Da un po’ di tempo, i giornalisti hanno gettato nel calderone delle cause-effetti-peculiarità-o chissà cos’altro (se la sbrighino i telespettatori) della crisi anche i suicidi degli imprenditori indebitati. A seconda della faccia di bronzo dei conduttori, Monti ed Equitalia vengono caricati più o meno tacitamente della responsabilità di quei decessi: il primo perché mette le tasse, la seconda perché le riscuote.
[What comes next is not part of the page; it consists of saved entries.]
(* ===== verification/MksfsVol.v ===== *)
(** * Making a file system: correctness

    On a file that behaves as the system calls are documented to, mksfs ends with status 0 and leaves an
    empty file system of the size of the disk, which the kernel mounts. *)

From Stdlib Require Import ZifyNat.
From S2P Require Import Prelude Kmalloc Array Bitmap Uio Blockdev Vnode Sfs SfsBlock SfsDir SfsVol Mksfs.
Import Uio Vnode Sfs SfsBlock SfsVol Mksfs.

Module MksfsVol.

(** What the system calls promise for an open file that is not written past its end.  A call
    may be interrupted, but not for ever: [h_tries] bounds how often. *)
Class HostSpec (H : Type) `{!Host H} := {
  h_bytes : H -> list Z;
  h_pos : H -> nat;
  h_tries : H -> nat;
  h_ready : H -> Prop;
  size_law : forall h, h_ready h -> sys_size h = Some (Z.of_nat (length (h_bytes h)));
  lseek_law : forall h o, h_ready h -> (o <= length (h_bytes h))%nat ->
    exists h', sys_lseek (Z.of_nat o) h = (true, h') /\ h_ready h' /\ h_bytes h' = h_bytes h /\ h_pos h' = o /\
      (h_tries h' <= h_tries h)%nat;
  write_law : forall h data, h_ready h -> data <> [] -> (h_pos h + length data <= length (h_bytes h))%nat ->
    (exists n h' x, sys_write data h = (Moved (Z.of_nat n) x, h') /\ (0 < n <= length data)%nat /\ h_ready h' /\
       h_bytes h' = list_inserts (h_pos h) (take n data) (h_bytes h) /\ h_pos h' = (h_pos h + n)%nat /\
       (h_tries h' <= h_tries h)%nat) \/
    (exists h', sys_write data h = (Again, h') /\ h_ready h' /\ h_bytes h' = h_bytes h /\ h_pos h' = h_pos h /\
       (h_tries h' < h_tries h)%nat);
  read_law : forall h (n : nat), h_ready h -> (0 < n)%nat -> (h_pos h + n <= length (h_bytes h))%nat ->
    (exists k h', sys_read (Z.of_nat n) h = (Moved (Z.of_nat k) (take k (drop (h_pos h) (h_bytes h))), h') /\
       (0 < k <= n)%nat /\ h_ready h' /\ h_bytes h' = h_bytes h /\ h_pos h' = (h_pos h + k)%nat /\ (h_tries h' <= h_tries h)%nat) \/
    (exists h', sys_read (Z.of_nat n) h = (Again, h') /\ h_ready h' /\ h_bytes h' = h_bytes h /\ h_pos h' = h_pos h /\
       (h_tries h' < h_tries h)%nat);
  close_law : forall h, h_ready h -> exists h', sys_close h = (true, h') /\ h_bytes h' = h_bytes h;
}.

(** ** Lists *)

Lemma inserts_split (l data : list Z) (i n : nat) :
  (n <= length data)%nat -> (i + length data <= length l)%nat ->
  list_inserts (i + n) (drop n data) (list_inserts i (take n data) l) = list_inserts i data l.
Proof.
  intros Hn Hl. apply list_eq. intros j. destruct (decide (j < i)%nat); [by rewrite !list_lookup_inserts_lt by lia|].
  destruct (decide (j < i + n)%nat).
  { rewrite list_lookup_inserts_lt by lia. rewrite !list_lookup_inserts by (rewrite ?length_take; lia). by rewrite lookup_take_lt by lia. }
  destruct (decide (j < i + length data)%nat).
  { rewrite !list_lookup_inserts by (rewrite ?length_drop, ?length_inserts; lia). rewrite lookup_drop. f_equal. lia. }
  rewrite !list_lookup_inserts_ge; rewrite ?length_drop, ?length_take; try lia; done.
Qed.

(** Sector [b] of a file. *)
Definition sector (bytes : list Z) (b : nat) : list Z := take 512 (drop (512 * b) bytes).

Lemma sector_write bytes data b c :
  length data = 512%nat -> (512 * (b + 1) <= length bytes)%nat ->
  sector (list_inserts (512 * b) data bytes) c = if decide (c = b) then data else sector bytes c.
Proof.
  intros Hd Hl. unfold sector. case_decide as D; [subst|].
  - apply list_eq. intros j. destruct (decide (j < 512)%nat); [|rewrite !lookup_ge_None_2; rewrite ?length_take; lia || done].
    rewrite lookup_take_lt, lookup_drop, list_lookup_inserts by lia. f_equal. lia.
  - apply list_eq. intros j. destruct (decide (j < 512)%nat); [|by rewrite !lookup_take_ge by lia].
    rewrite !lookup_take_lt, !lookup_drop by lia. destruct (decide (c < b)%nat).
    + by rewrite list_lookup_inserts_lt by lia.
    + by rewrite list_lookup_inserts_ge by lia.
Qed.

(** ** The disk *)

Section disk.
Context {H : Type} `{!Host H, !HostSpec H}.
Variable host : bool.
Abbreviation hdr := (if host then 1%nat else 0%nat).
Implicit Types p : prog (H := H).

Definition opened p : Prop := p_fd p = true /\ h_ready (p_host p).

Lemma thenU_Done {A B} (m : M prog (option A)) (k : A -> M prog (option B)) p a p' :
  m p = Done (Some a) p' -> thenU m k p = k a p'.
Proof. intros E. unfold thenU. by rewrite (bind_Done _ _ _ _ _ E). Qed.

Lemma write_loop_spec fuel : forall data p,
  h_ready (p_host p) -> (h_pos (p_host p) + length data <= length (h_bytes (p_host p)))%nat ->
  (length data + h_tries (p_host p) <= fuel)%nat ->
  exists h', write_loop fuel data p = Done (Some tt) (set_host h' p) /\ h_ready h' /\ (h_tries h' <= h_tries (p_host p))%nat /\
    h_bytes h' = list_inserts (h_pos (p_host p)) data (h_bytes (p_host p)).
Proof.
  induction fuel as [|fuel IH]; intros data p Hr Hl Hf.
  - destruct data; [|simpl in Hf; lia]. exists (p_host p). by destruct p.
  - destruct data as [|c data]; [exists (p_host p); by destruct p|]. set (dt := c :: data) in *.
    assert (Hne : dt <> []) by done. change (write_loop (S fuel) dt) with (thenU (call (sys_write dt)) (fun r =>
      match r with Again => write_loop fuel dt | Error => errx
      | Moved n _ => if decide (n = 0) then errx else write_loop fuel (drop (Z.to_nat n) dt) end)).
    unfold thenU, call. munfold. cbv beta.
    destruct (write_law _ dt Hr Hne Hl) as [(n & h' & x & -> & Hn & Hr' & Hb & Hp & Ht)|(h' & -> & Hr' & Hb & Hp & Ht)].
    + rewrite decide_False by lia. rewrite Nat2Z.id.
      destruct (IH (drop n dt) (set_host h' p)) as (h2 & E & Hr2 & Ht2 & Hb2); cbn [p_host set_host].
      * done.
      * rewrite Hp, Hb, length_inserts, length_drop. lia.
      * rewrite length_drop. lia.
      * exists h2. rewrite E. split; [done|]. split; [done|]. cbn [p_host set_host] in *. split; [lia|].
        rewrite Hb2, Hb, Hp. apply inserts_split; lia.
    + destruct (IH dt (set_host h' p)) as (h2 & E & Hr2 & Ht2 & Hb2); cbn [p_host set_host]; [done|by rewrite Hp, Hb|lia|].
      exists h2. rewrite E. split; [done|]. split; [done|]. cbn [p_host set_host] in *. split; [lia|]. by rewrite Hb2, Hb, Hp.
Qed.

Lemma diskwrite_spec fuel data (b : nat) p :
  opened p -> length data = 512%nat -> (512 * (hdr + b + 1) <= length (h_bytes (p_host p)))%nat ->
  Z.of_nat (length (h_bytes (p_host p))) < 2 ^ 32 -> (512 + h_tries (p_host p) <= fuel)%nat ->
  exists h', diskwrite host fuel data (Z.of_nat b) p = Done (Some tt) (set_host h' p) /\ h_ready h' /\
    (h_tries h' <= h_tries (p_host p))%nat /\
    h_bytes h' = list_inserts (512 * (hdr + b)) data (h_bytes (p_host p)).
Proof.
  intros [Hfd Hr] Hd Hl Hm Hf. unfold diskwrite, thenU, getU, assertU, retU. munfold. rewrite Hfd. cbn [kassert].
  assert (Eo : u32 (u32 (Z.of_nat b + header host) * BLOCKSIZE) = Z.of_nat (512 * (hdr + b))).
  { unfold header, BLOCKSIZE. rewrite (u32_small (Z.of_nat b + _)) by (destruct host; lia). rewrite u32_small by (destruct host; lia).
    destruct host; lia. }
  rewrite Eo. unfold call. cbv beta. destruct (lseek_law _ (512 * (hdr + b))%nat Hr ltac:(lia)) as (h1 & -> & Hr1 & Hb1 & Hp1 & Ht1).
  destruct (write_loop_spec fuel data (set_host h1 p)) as (h2 & E & Hr2 & Ht2 & Hb2); cbn [p_host set_host] in *; [done|rewrite Hp1, Hb1; lia|lia|].
  exists h2. rewrite E. split; [done|]. split; [done|]. split; [lia|]. by rewrite Hb2, Hp1, Hb1.
Qed.

(** ** The bitmap *)

(** The buffer of mksfs.c: the bits set in it. *)
Definition bufbit (buf : list Z) (i : Z) : bool := match zlookup buf (i / 8) with Some w => Z.testbit w (i mod 8) | None => false end.

Definition BUFBITS : Z := 131072.

Definition empty_buf : list Z := replicate (Z.to_nat (MAXBITBLOCKS * SFS_BLOCKSIZE)) 0.

Record has_bits (buf : list Z) (P : Z -> bool) : Prop := {
  hb_len : Z.of_nat (length buf) = 16384;
  hb_bits : forall i, 0 <= i < BUFBITS -> bufbit buf i = P i;
}.

Lemma mask_bit w k i : 0 <= k < 8 -> 0 <= i -> Z.testbit (Z.lor w (u8 (Z.shiftl 1 k))) i = Z.testbit w i || (i =? k).
Proof.
  intros Hk Hi. rewrite Z.lor_spec. f_equal. unfold u8. rewrite Z.shiftl_1_l. rewrite Z.mod_small.
  - rewrite Z.pow2_bits_eqb by lia. by rewrite Z.eqb_sym.
  - split; [lia|]. apply Z.pow_lt_mono_r; lia.
Qed.

Lemma mask_clear w k : 0 <= k < 8 -> Z.testbit w k = false -> Z.land w (u8 (Z.shiftl 1 k)) = 0.
Proof.
  intros Hk Hw. apply Z.bits_inj_0. intros i. destruct (decide (i < 0)); [by apply Z.testbit_neg_r; lia|].
  rewrite Z.land_spec. unfold u8. rewrite Z.shiftl_1_l, Z.mod_small by (split; [lia|]; apply Z.pow_lt_mono_r; lia).
  rewrite Z.pow2_bits_eqb by lia. destruct (Z.eqb_spec k i); [subst; by rewrite Hw|]. by rewrite andb_false_r.
Qed.

Lemma doallocbit_spec p buf P b :
  p_bitbuf p = buf -> has_bits buf P -> 0 <= b < BUFBITS -> P b = false ->
  exists buf', doallocbit b p = Done (Some tt) (set_bitbuf buf' p) /\ has_bits buf' (fun i => P i || (i =? b)).
Proof.
  intros Hp [Hl Hb] Hr Hc. unfold BUFBITS in Hr. assert (Hi : is_Some (zlookup buf (b / 8))) by (apply zlookup_lt; rewrite Hl; dlia).
  destruct Hi as [w Hw]. unfold doallocbit, thenU, getU, assertU, modU, retU, CHAR_BIT. munfold. cbv zeta. rewrite Hp, Hw.
  pose proof (Hb b Hr) as Hbb. unfold bufbit in Hbb. rewrite Hw, Hc in Hbb.
  rewrite bool_decide_eq_true_2 by (apply mask_clear; [dlia|done]). eexists. split; [done|]. split; [by rewrite length_insert|].
  intros i Hi. rewrite <- (Hb i Hi). unfold bufbit. apply zlookup_Some in Hw as [_ Hw]. unfold BUFBITS in Hi.
  destruct (decide (i / 8 = b / 8)) as [E|E].
  - unfold zlookup. rewrite E, !decide_True by dlia. rewrite list_lookup_insert_eq by dlia. rewrite Hw.
    rewrite mask_bit by dlia. f_equal. destruct (Z.eqb_spec (i mod 8) (b mod 8)), (Z.eqb_spec i b); try done; exfalso; dlia.
  - unfold zlookup. rewrite !decide_True by dlia. rewrite list_lookup_insert_ne by (intros ?; dlia).
    destruct (Z.eqb_spec i b) as [->|_]; [done|]. by rewrite orb_false_r.
Qed.

Lemma forU_bits n : forall p buf P a (f : Z -> Z),
  p_bitbuf p = buf -> has_bits buf P -> (forall j, f j = f 0 + j) -> 0 <= f a -> f a + Z.of_nat n <= BUFBITS ->
  (forall i, f a <= i < f a + Z.of_nat n -> P i = false) ->
  exists buf', forU n a (fun i => doallocbit (f i)) p = Done (Some tt) (set_bitbuf buf' p) /\
    has_bits buf' (fun i => P i || ((f a <=? i) && (i <? f a + Z.of_nat n))).
Proof.
  induction n as [|n IH]; intros p buf P a f Hp Hb Hf Ha Hn Hc.
  - exists buf. split; [subst; by destruct p|]. destruct Hb as [Hl Hb]. split; [done|]. intros i Hi. rewrite Hb by done.
    destruct (Z.leb_spec (f a) i), (Z.ltb_spec i (f a + Z.of_nat 0)); try lia; by rewrite orb_false_r.
  - destruct (doallocbit_spec p buf P (f a) Hp Hb ltac:(lia) (Hc (f a) ltac:(lia))) as (b1 & E1 & Hb1).
    assert (Hs : f (a + 1) = f a + 1) by (rewrite (Hf (a + 1)), (Hf a); lia).
    destruct (IH (set_bitbuf b1 p) b1 (fun i => P i || (i =? f a)) (a + 1) f) as (b2 & E2 & Hb2); try done; try lia.
    { intros i Hi. rewrite Hc by lia. simpl. apply Z.eqb_neq. lia. }
    exists b2. cbn [forU]. unfold thenU. munfold. rewrite E1, E2. split; [by destruct p|]. destruct Hb2 as [Hl2 Hb2]. split; [done|].
    intros i Hi. rewrite Hb2, Hs by done. destruct (P i); [done|]. simpl.
    destruct (Z.eqb_spec i (f a)), (Z.leb_spec (f a + 1) i), (Z.ltb_spec i (f a + 1 + Z.of_nat n)), (Z.leb_spec (f a) i),
      (Z.ltb_spec i (f a + Z.of_nat (S n))); try done; lia.
Qed.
L’accusa è lineare come un teorema: la crisi causa perdite finanziarie, l’imprenditore ci mette una pezza indebitandosi, la crisi non finisce, l’imprenditore non guadagna, l’imprenditore non riesce a pagare i debiti, l’imprenditore si suicida. Dato che dell’imprenditore –così come di tutti i defunti, in Italia- si possono solo tessere commossi elogi, gli unici colpevoli risultano essere la crisi e, appunto, chi non pone termine alla crisi – cioè Monti. Come a dire: la pioggia e il governo ladro.

L’eutanasia è il termine innaturale di un’esistenza sfigurata dalla malattia. Come la crisi e le perdite economiche nell’attività imprenditoriale, la malattia è un accidente imprevisto e imprevedibile della vita. Sarà perché inveire contro la malattia sembra più blasfemo dell’inveire contro la crisi (lo spread non ti vede, la Madonna sì), o sarà che i mezzi tecnologici per l’alimentazione assistita paiono prodigarsi più del nostro premier designato; fatto sta che il cattolico medio sembra molto più pietoso verso il ricco incapace di sopportare l’impoverimento che verso il sano che si vede impedita una vita all’altezza delle sue aspettative. Strano.